Lemma bestRoute_ok rs now nexthops inFace interest fx :
  pe_ok (fx_pit fx) -> Sorted (fun a b => nh_cost a <= nh_cost b) nexthops ->
  Forall (fun r => out_lastRenewed r < TimePoint_max) (m_outRecords (fx_pit fx)) ->
  exists suppression pe fx', decidePerPitEntry rs now (fx_pit fx) = Some (suppression, pe) /\
    bestRoute_afterReceiveInterest rs now nexthops inFace interest fx = Some fx' /\
    bestRoute_post now nexthops inFace interest suppression (mkFx pe (fx_sent fx)) fx'.
Proof.
  intros Hok Hsort Hmax. unfold bestRoute_afterReceiveInterest.
  destruct (decidePerPitEntry_total rs now (fx_pit fx)) as (sup & pe & Hd). rewrite Hd. cbn [mbind option_bind].
  destruct (decidePerPitEntry_frame _ _ _ _ _ Hd) as [h ->]. set (pe := set_info h (fx_pit fx)).
  exists sup, pe. assert (pe_ok pe) as Hok' by done.
  destruct sup.
  - destruct (find_if _ nexthops) as [nh|] eqn:Ef.
    + eexists. split_and!; [done..|]. left. exists nh. apply find_if_Some in Ef as Hf.
      split; [split_and!; [apply Hf|apply Hf|done]|]. intros nh' Hn He.
      by apply (find_if_sorted _ nh_cost _ _ Hsort Ef).
    + rewrite onOutgoingNack_ok by done. eexists. split_and!; [done|reflexivity|].
      rewrite find_if_None in Ef. right. split_and!; [|simpl; f_equal; lia|done].
      intros nh Hn. simpl. rewrite Ef by done. done.
  - destruct (find_if _ nexthops) as [nh|] eqn:Ef.
    + eexists. split_and!; [done..|]. left. exists nh. apply find_if_Some in Ef as Hf.
      split_and!; [apply Hf|by eapply eligible_unused, Hf|done|apply Hf|].
      intros nh' Hn He. by apply (find_if_sorted _ nh_cost _ _ Hsort Ef).
    + rewrite find_if_None in Ef.
      destruct (earliest_ok inFace interest nexthops pe) as (found & Hf & Hp); [|done|].
      { intros nh Hn He. destruct (eligible_used inFace interest nh pe now) as (r & Hr & _); eauto. }
      rewrite Hf. cbn [mbind option_bind]. eexists. split_and!; [done..|]. right. split.
      { intros nh Hn. simpl. by rewrite Ef. }
      destruct found as [nh|]; [left|right].
      * destruct Hp as (Hn & He & r & Hr & Hmin). exists nh, r. done.
      * split; [|done]. intros nh Hn. simpl. by rewrite Hp.
  - eexists. split_and!; done.
Qed.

**The problem**
Everything in the listing above should be restated exactly.

**Exercise answer**
Lemma bestRoute_ok rs now nexthops inFace interest fx :
  pe_ok (fx_pit fx) -> Sorted (fun a b => nh_cost a <= nh_cost b) nexthops ->
  Forall (fun r => out_lastRenewed r < TimePoint_max) (m_outRecords (fx_pit fx)) ->
  exists suppression pe fx', decidePerPitEntry rs now (fx_pit fx) = Some (suppression, pe) /\
    bestRoute_afterReceiveInterest rs now nexthops inFace interest fx = Some fx' /\
    bestRoute_post now nexthops inFace interest suppression (mkFx pe (fx_sent fx)) fx'.
Proof.
  intros Hok Hsort Hmax. unfold bestRoute_afterReceiveInterest.
  destruct (decidePerPitEntry_total rs now (fx_pit fx)) as (sup & pe & Hd). rewrite Hd. cbn [mbind option_bind].
  destruct (decidePerPitEntry_frame _ _ _ _ _ Hd) as [h ->]. set (pe := set_info h (fx_pit fx)).
  exists sup, pe. assert (pe_ok pe) as Hok' by done.
  destruct sup.
  - destruct (find_if _ nexthops) as [nh|] eqn:Ef.
    + eexists. split_and!; [done..|]. left. exists nh. apply find_if_Some in Ef as Hf.
      split; [split_and!; [apply Hf|apply Hf|done]|]. intros nh' Hn He.
      by apply (find_if_sorted _ nh_cost _ _ Hsort Ef).
    + rewrite onOutgoingNack_ok by done. eexists. split_and!; [done|reflexivity|].
      rewrite find_if_None in Ef. right. split_and!; [|simpl; f_equal; lia|done].
      intros nh Hn. simpl. rewrite Ef by done. done.
  - destruct (find_if _ nexthops) as [nh|] eqn:Ef.
    + eexists. split_and!; [done..|]. left. exists nh. apply find_if_Some in Ef as Hf.
      split_and!; [apply Hf|by eapply eligible_unused, Hf|done|apply Hf|].
      intros nh' Hn He. by apply (find_if_sorted _ nh_cost _ _ Hsort Ef).
    + rewrite find_if_None in Ef.
      destruct (earliest_ok inFace interest nexthops pe) as (found & Hf & Hp); [|done|].
      { intros nh Hn He. destruct (eligible_used inFace interest nh pe now) as (r & Hr & _); eauto. }
      rewrite Hf. cbn [mbind option_bind]. eexists. split_and!; [done..|]. right. split.
      { intros nh Hn. simpl. by rewrite Ef. }
      destruct found as [nh|]; [left|right].
      * destruct Hp as (Hn & He & r & Hr & Hmin). exists nh, r. done.
      * split; [|done]. intros nh Hn. simpl. by rewrite Hp.
  - eexists. split_and!; done.
Qed.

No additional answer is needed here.